- Born: Michael Thayer June 18, 1946 (age 79) Detroit, Michigan, United States
- Other name: Michael R. Thayer
- Occupation: Film actor
- Years active: 1975 –

= Max Thayer =

American actor

Michael "Max" Thayer (born June 18, 1946) is an American movie actor, sometimes credited as Michael R. Thayer. He is mostly known for playing lead roles in several B-movies and action films such as Ilsa, Harem Keeper of the Oil Sheiks, Planet of Dinosaurs and No Retreat, No Surrender 2.

==Biography==
After serving in the US Army, Thayer decided to become an actor. He first appeared in theater, then in several low-budget movies during the 1970s. In 1976, he played the lead male role, opposite Dyanne Thorne in Ilsa, Harem Keeper of the Oil Sheiks. He went on to play roles in such films as Planet of Dinosaurs and The Retrievers. During the 1980s, after a short hiatus from acting due to an accident, Thayer found himself working in the Philippines, where he starred in several low-budget action films such as Deadringer, No Dead Heroes and Phantom soldiers.
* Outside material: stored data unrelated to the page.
(** A dashboard opened from the link of a card whose id is the number
    [42], with that card listed. *)
Definition numeric_loaded : dash :=
  inst 0 (app (run (page 36150000 initial_app)
    [open_link "http://localhost:3000/dashboard?highlight=42";
     PollSettle 0 (list_body [card_42]) (ok_body (JObj []))])).

Lemma numeric_id_ring_without_border_witness :
  is_Some (render numeric_loaded) /\ card_42 ∈ listed_errors (data_of (poll_of numeric_loaded)) /\
  highlightedError numeric_loaded = JStr "42" /\
  rings (dash_scroll (pretty 42%Z) numeric_loaded) = rings numeric_loaded ++ [("error-" +:+ pretty 42%Z)%string] /\
  exists cv, cv ∈ page_cards numeric_loaded /\ cv_key cv = JNum (QArith_base.inject_Z 42) /\
    forall h, highlightedError numeric_loaded = JStr h -> cv_bordered cv = false.
Proof.
  assert (Hr : is_Some (render numeric_loaded)) by (vm_compute; eexists; reflexivity).
  assert (Hin : card_42 ∈ listed_errors (data_of (poll_of numeric_loaded))).
  { assert (Hl : listed_errors (data_of (poll_of numeric_loaded)) = [card_42]) by (vm_compute; reflexivity).
    rewrite Hl. apply list_elem_of_In. left. reflexivity. }
  split; [exact Hr|]. split; [exact Hin|]. split; [vm_compute; reflexivity|].
  exact (numeric_id_ring_without_border numeric_loaded card_42 _ 42%Z Hr Hin eq_refl eq_refl).
Defined.

(** A link to [E1] opened at 00:02:00, left before the 1000 ms tick,
    and the dashboard opened again without a link; its first poll
    lists [E1]. *)
Definition E1_opened : world := run (page 120000 initial_app) [open_link E1_link].

Definition stale_highlight : world :=
  run E1_opened [Life Unmount; open_link dashboard_url;
                 PollSettle 0 (list_body [card_E1]) (ok_body (JObj []))].

(** The timers left once the first of them has been taken, after the
    link's dashboard was left and a new one mounted. *)
Definition stale_rest : timers closure :=
  let T := timers_of (run E1_opened [Life Unmount; Life (Mount None)]) in
  match take_next T with Some (_, T') => T' | None => T end.

Lemma highlight_timer_outlives_unmount_witness :
  lifecycle_inv E1_opened /\ dom_inv E1_opened /\ mounted E1_opened = Some (0%nat, 2%nat) /\
  mkTimer 1 121000 None (HighlightTimeout 0 "E1") ∈ active (timers_of E1_opened) /\
  let w2 := run E1_opened [Life Unmount; Life (Mount None)] in
  take_next (timers_of w2) = Some (mkTimer 1 121000 None (HighlightTimeout 0 "E1"), stale_rest) /\
  inst 1 (app (step w2 (Life Fire))) = dash_scroll "E1" (inst 1 (app w2)).
Proof.
  assert (Hinv : lifecycle_inv E1_opened)
    by (unfold E1_opened; apply run_preserves; [apply lifecycle_inv_dash_step|apply lifecycle_inv_page]).
  assert (Hdom : dom_inv E1_opened) by (unfold E1_opened; apply run_preserves; [apply dom_inv_step|apply dom_inv_page]).
  assert (Hm : mounted E1_opened = Some (0%nat, 2%nat)) by (vm_compute; reflexivity).
  assert (Hin : mkTimer 1 121000 None (HighlightTimeout 0 "E1") ∈ active (timers_of E1_opened))
    by (vm_compute; apply list_elem_of_In; left; reflexivity).
  assert (Ht : take_next (timers_of (run E1_opened [Life Unmount; Life (Mount None)])) =
               Some (mkTimer 1 121000 None (HighlightTimeout 0 "E1"), stale_rest))
    by (vm_compute; reflexivity).
  split_and!; [exact Hinv|exact Hdom|exact Hm|exact Hin|]. intros w2. split; [exact Ht|].
  exact (proj2 (proj2 (proj2 (highlight_timer_outlives_unmount E1_opened 0 2 None _ "E1" stale_rest
           Hinv Hdom Hm Hin eq_refl))) Ht).
Defined.

(** There the second dashboard, opened without a link, gets the ring on
    [E1] but no border: its [highlightedError] is [null]. *)
Example stale_highlight_rings_other_dashboard :
  rings (inst 1 (app (step stale_highlight (Life Fire)))) = ["error-E1"%string] /\
  card_bordered (highlightedError (inst 1 (app (step stale_highlight (Life Fire))))) card_E1 = false.
Proof. vm_compute. split; reflexivity. Qed.

(** Seven services: the seventh slice takes the first slice's colour. *)
Definition seven_services : js :=
  JObj [("last_24_hours"%string, JObj [("top_services"%string,
    JArr (map (fun s => JObj [("service"%string, JStr s); ("count"%string, num 1)])
              ["api"; "auth"; "db"; "cache"; "queue"; "mail"; "search"]%string))])].

Definition seven_charts : chart_view :=
  mkCharts (JArr []) (JArr (map (fun s => JObj [("service"%string, JStr s); ("count"%string, num 1)])
              ["api"; "auth"; "db"; "cache"; "queue"; "mail"; "search"]%string))
           (Some (COLORS ++ ["#0088FE"%string])).

Lemma pie_fills_cycle_witness :
  charts seven_services = Some seven_charts /\ pie_fills seven_charts = Some (COLORS ++ ["#0088FE"%string]) /\
  (Forall (fun c => c ∈ COLORS) (COLORS ++ ["#0088FE"%string]) /\
   forall i, (i + length COLORS < length (COLORS ++ ["#0088FE"%string]))%nat ->
     (COLORS ++ ["#0088FE"%string]) !! (i + length COLORS)%nat = (COLORS ++ ["#0088FE"%string]) !! i).
Proof.
  assert (H1 : charts seven_services = Some seven_charts) by (vm_compute; reflexivity).
  assert (H2 : pie_fills seven_charts = Some (COLORS ++ ["#0088FE"%string])) by reflexivity.
  split; [exact H1|]. split; [exact H2|].
  exact (pie_fills_cycle seven_services seven_charts _ H1 H2).
Defined.

End Dashboard.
In 1987, he played one of the lead roles in the action film No Retreat, No Surrender 2, opposite Loren Avedon and Cynthia Rothrock. In the 1990s and 2000s, he appeared mostly in bit parts. In 2018, he played one of the lead roles in the independent film In the Middle of the River.

==Partial filmography==
- Ilsa, Harem Keeper of the Oil Sheiks (1976)
- Planet of Dinosaurs (1978)
- Hot Ice (1977)
- The Retrievers (1981)
- Skeezer (1982)
- The Story of the Dolls (1984)
- Talk Dirty to Me Part III (1984)
- Perfect Fit (1985)
- Deadringer (1985)
- Iron Eagle (1986)
- No Dead Heroes (1987)
- No Retreat, No Surrender 2 (1987)
- A Night at the Magic Castle (1988)
- Phantom Soldiers (1989)
- Dominion (1995)
- Visions (1996)
- Sworn to Justice (1996)
- The Man Who Wasn't There (2001)
- Pearl Harbor (2001)
- American Gun (2002)
- C.E.O. (2002)
- S.W.A.T.(2003)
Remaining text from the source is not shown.